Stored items
(* ===== verification/DnsExpress.v ===== *)
(** * The XDP DNS responder (src/plugin/ciliumebpf/dnsExpress/dnsExpress.c)

    [xdp_dns] answers A queries for cached names directly from the driver:
    it parses the Ethernet/IPv4/UDP/DNS headers, looks the question up in
    the map [xdns_a_records], rewrites the packet into a response and sends
    it back.  The copy in src/plugin/libbpf-test/okk/dnscache.bpf.c has the
    same functions.

    A packet is the list of its bytes between [ctx->data] and
    [ctx->data_end]; a pointer into it is its offset from [ctx->data].
    [None] is an access outside the packet (or outside [dns_buffer]).  The
    code is modelled as it is compiled by default: DEBUG, BCC_SEC and EDNS
    are not defined.  [bpf_xdp_adjust_tail] is a kernel helper and a
    parameter: it returns the resized packet, or [None] for a nonzero
    return, which leaves the packet alone. *)

From S2P Require Import Prelude BpfMap.

Definition MAX_DNS_NAME_LENGTH : nat := 256.

Definition XDP_PASS : Z := 2.
Definition XDP_TX : Z := 3.

Definition IPPROTO_UDP : Z := 17.

(** ** Data *)

Record dns_hdr := {
  transaction_id : Z;
  rd : Z; tc : Z; aa : Z; opcode : Z; qr : Z;
  rcode : Z; cd : Z; ad : Z; z : Z; ra : Z;
  q_count : Z; ans_count : Z; auth_count : Z; add_count : Z;
}.

(** The fields of the header at [off]; bit-fields are allocated from the
    least significant bit. *)
Definition dns_hdr_at (p : list Z) (off : Z) : option dns_hdr :=
  id ← ld16 p off; f1 ← ld8 p (off + 2); f2 ← ld8 p (off + 3);
  qc ← ld16 p (off + 4); an ← ld16 p (off + 6);
  au ← ld16 p (off + 8); ar ← ld16 p (off + 10);
  Some {| transaction_id := id;
          rd := f1 mod 2; tc := f1 / 2 mod 2; aa := f1 / 4 mod 2;
          opcode := f1 / 8 mod 16; qr := f1 / 128 mod 2;
          rcode := f2 mod 16; cd := f2 / 16 mod 2; ad := f2 / 32 mod 2;
          z := f2 / 64 mod 2; ra := f2 / 128 mod 2;
          q_count := qc; ans_count := an; auth_count := au; add_count := ar |}.

(** The key of the cache: [record_type] and [class] in host order. *)
Record dns_query := {
  record_type : Z;
  class : Z;
  name : list Z;
}.

#[export] Instance dns_query_eq_dec : EqDecision dns_query.
Proof. solve_decision. Defined.

#[export] Instance dns_query_countable : Countable dns_query.
Proof.
  refine (inj_countable' (λ q, (record_type q, class q, name q))
            (λ t, {| record_type := t.1.1; class := t.1.2; name := t.2 |}) _).
  by intros [].
Defined.

(** The cached answer; [ip_addr] is [in_addr.s_addr] as stored in memory. *)
Record a_record := {
  ip_addr : Z;
  ttl : Z;
}.

(** What the program reads and writes: the packet and the static
    [dns_buffer]. *)
Record xdp_state := {
  pkt : list Z;
  dns_buffer : list Z;
}.

Definition sizeof_ethhdr : Z := 14.
Definition sizeof_iphdr : Z := 20.
Definition sizeof_udphdr : Z := 8.
Definition sizeof_dns_hdr : Z := 12.
Definition sizeof_dns_response : Z := 12.
Definition sizeof_in_addr : Z := 4.

(** ** Operations *)

(** The body of the loop of [parse_query]; [fuel] is the number of
    iterations left of the [MAX_DNS_NAME_LENGTH] the loop makes at most. *)
Fixpoint parse_query_loop (fuel : nat) (p : list Z) (cursor namepos : Z)
    (q : dns_query) : option (Z * dns_query) :=
  let data_end := Z.of_nat (length p) in
  match fuel with
  | O => Some (-1, q)
  | S fuel =>
      if data_end <? cursor + 1 then Some (-1, q) else
      c ← ld8 p cursor;
      if c =? 0 then
        if data_end <? cursor + 5 then Some (namepos + 1 + 2 + 2, q)
        else
          t ← ld16 p (cursor + 1);
          cl ← ld16 p (cursor + 3);
          Some (namepos + 1 + 2 + 2,
                {| record_type := bpf_htons t; class := bpf_htons cl; name := name q |})
      else
        nm ← st8 (name q) namepos c;
        parse_query_loop fuel p (cursor + 1) (namepos + 1)
          {| record_type := record_type q; class := class q; name := nm |}
  end.

Definition parse_query (p : list Z) (query_start : Z) : option (Z * dns_query) :=
  let q := {| record_type := 0; class := 0; name := replicate MAX_DNS_NAME_LENGTH 0 |} in
  parse_query_loop MAX_DNS_NAME_LENGTH p query_start 0 q.

Definition match_a_records {M} `{!BpfMapOps dns_query a_record M}
    (xdns_a_records : M) (q : dns_query) : Z * option a_record :=
  match bpf_map_lookup_elem xdns_a_records q with
  | Some record => (0, Some {| ip_addr := ip_addr record; ttl := ttl record |})
  | None => (-1, None)
  end.

(** [qr = 1; ra = 1; ans_count = bpf_htons(1)]. *)
Definition modify_dns_header_response (p : list Z) (dns_hdr : Z) : option (list Z) :=
  f1 ← ld8 p (dns_hdr + 2);
  p ← st8 p (dns_hdr + 2) (Z.lor f1 128);
  f2 ← ld8 p (dns_hdr + 3);
  p ← st8 p (dns_hdr + 3) (Z.lor f2 128);
  st16 p (dns_hdr + 6) (bpf_htons 1).

(** Writes the answer record at the start of [buf] and the address at
    [buf[*buf_size]]; returns the buffer and the new [*buf_size]. *)
Definition create_query_response (a : a_record) (buf : list Z) (buf_size : Z)
    : option (list Z * Z) :=
  buf ← st16 buf 0 (bpf_htons 49164 (* 0xc00c *));
  buf ← st16 buf 2 (bpf_htons 1);
  buf ← st16 buf 4 (bpf_htons 1);
  buf ← st32 buf 6 (bpf_htonl (ttl a));
  buf ← st16 buf 10 (bpf_htons sizeof_in_addr);
  let buf_size := buf_size + sizeof_dns_response in
  buf ← st32 buf buf_size (ip_addr a);
  Some (buf, buf_size + sizeof_in_addr).

(** The byte-by-byte loop of [copy_to_pkt_buf]. *)
Fixpoint copy_loop (n : nat) (p : list Z) (dst : Z) (srcb : list Z) (i : Z)
    : option (list Z) :=
  match n with
  | O => Some p
  | S n => b ← ld8 srcb i; p ← st8 p (dst + i) b; copy_loop n p dst srcb (i + 1)
  end.

Definition builtin_memcpy (p : list Z) (dst : Z) (srcb : list Z) (n : nat)
    : option (list Z) :=
  bs ← ld_bytes srcb 0 n; st_bytes p dst bs.

Definition copy_to_pkt_buf (p : list Z) (dst : Z) (srcb : list Z) (n : Z)
    : option (list Z) :=
  if Z.of_nat (length p) >=? dst + n then
    if n =? 16 then builtin_memcpy p dst srcb 16
    else if n =? 27 then builtin_memcpy p dst srcb 27
    else copy_loop (Z.to_nat n) p dst srcb 0
  else Some p.

Fixpoint swap_mac_loop (n : nat) (p : list Z) (src_mac dst_mac : Z) (i : Z)
    : option (list Z) :=
  match n with
  | O => Some p
  | S n =>
      tmp_src ← ld8 p (src_mac + i);
      d ← ld8 p (dst_mac + i);
      p ← st8 p (src_mac + i) d;
      p ← st8 p (dst_mac + i) tmp_src;
      swap_mac_loop n p src_mac dst_mac (i + 1)
  end.

Definition swap_mac (p : list Z) (src_mac dst_mac : Z) : option (list Z) :=
  swap_mac_loop 6 p src_mac dst_mac 0.

(** The accumulation loop of [update_ip_checksum]: [i] runs over the even
    offsets below [len]. *)
Fixpoint checksum_loop (fuel : nat) (p : list Z) (data len checksum_location i acc : Z)
    : option Z :=
  match fuel with
  | O => None
  | S fuel =>
      if i <? len then
        val ← (if data + i =? checksum_location then Some 0 else ld16 p (data + i));
        checksum_loop fuel p data len checksum_location (i + 2) (u32 (acc + val))
      else Some acc
  end.

Definition checksum_fold (accumulator : Z) : Z :=
  let overflow := u16 (Z.shiftr accumulator 16) in
  let accumulator := Z.land accumulator 65535 in
  let accumulator := u32 (accumulator + overflow) in
  let accumulator := u32 (accumulator + Z.shiftr accumulator 16) in
  let accumulator := Z.land accumulator 65535 in
  u16 (Z.lxor accumulator 65535).

Definition update_ip_checksum (p : list Z) (data len checksum_location : Z)
    : option (list Z) :=
  accumulator ← checksum_loop (S (Z.to_nat len)) p data len checksum_location 0 0;
  st16 p checksum_location (checksum_fold accumulator).

Section XdpDns.
Context {M : Type} `{!BpfMapOps dns_query a_record M}.
Variable bpf_xdp_adjust_tail : list Z -> Z -> option (list Z).

(** Swap of two 32-bit and of two 16-bit fields. *)
Definition swap32 (p : list Z) (a b : Z) : option (list Z) :=
  t ← ld32 p a; u ← ld32 p b; p ← st32 p a u; st32 p b t.

Definition swap16 (p : list Z) (a b : Z) : option (list Z) :=
  t ← ld16 p a; u ← ld16 p b; p ← st16 p a u; st16 p b t.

Task item:
Looking at the data above, return every line from the one with "Fixpoint parse_query_loop (fuel" down to the one with "if c =? 0 then", exactly and inclusively.

Solution for this exercise:
Fixpoint parse_query_loop (fuel : nat) (p : list Z) (cursor namepos : Z)
    (q : dns_query) : option (Z * dns_query) :=
  let data_end := Z.of_nat (length p) in
  match fuel with
  | O => Some (-1, q)
  | S fuel =>
      if data_end <? cursor + 1 then Some (-1, q) else
      c ← ld8 p cursor;
      if c =? 0 then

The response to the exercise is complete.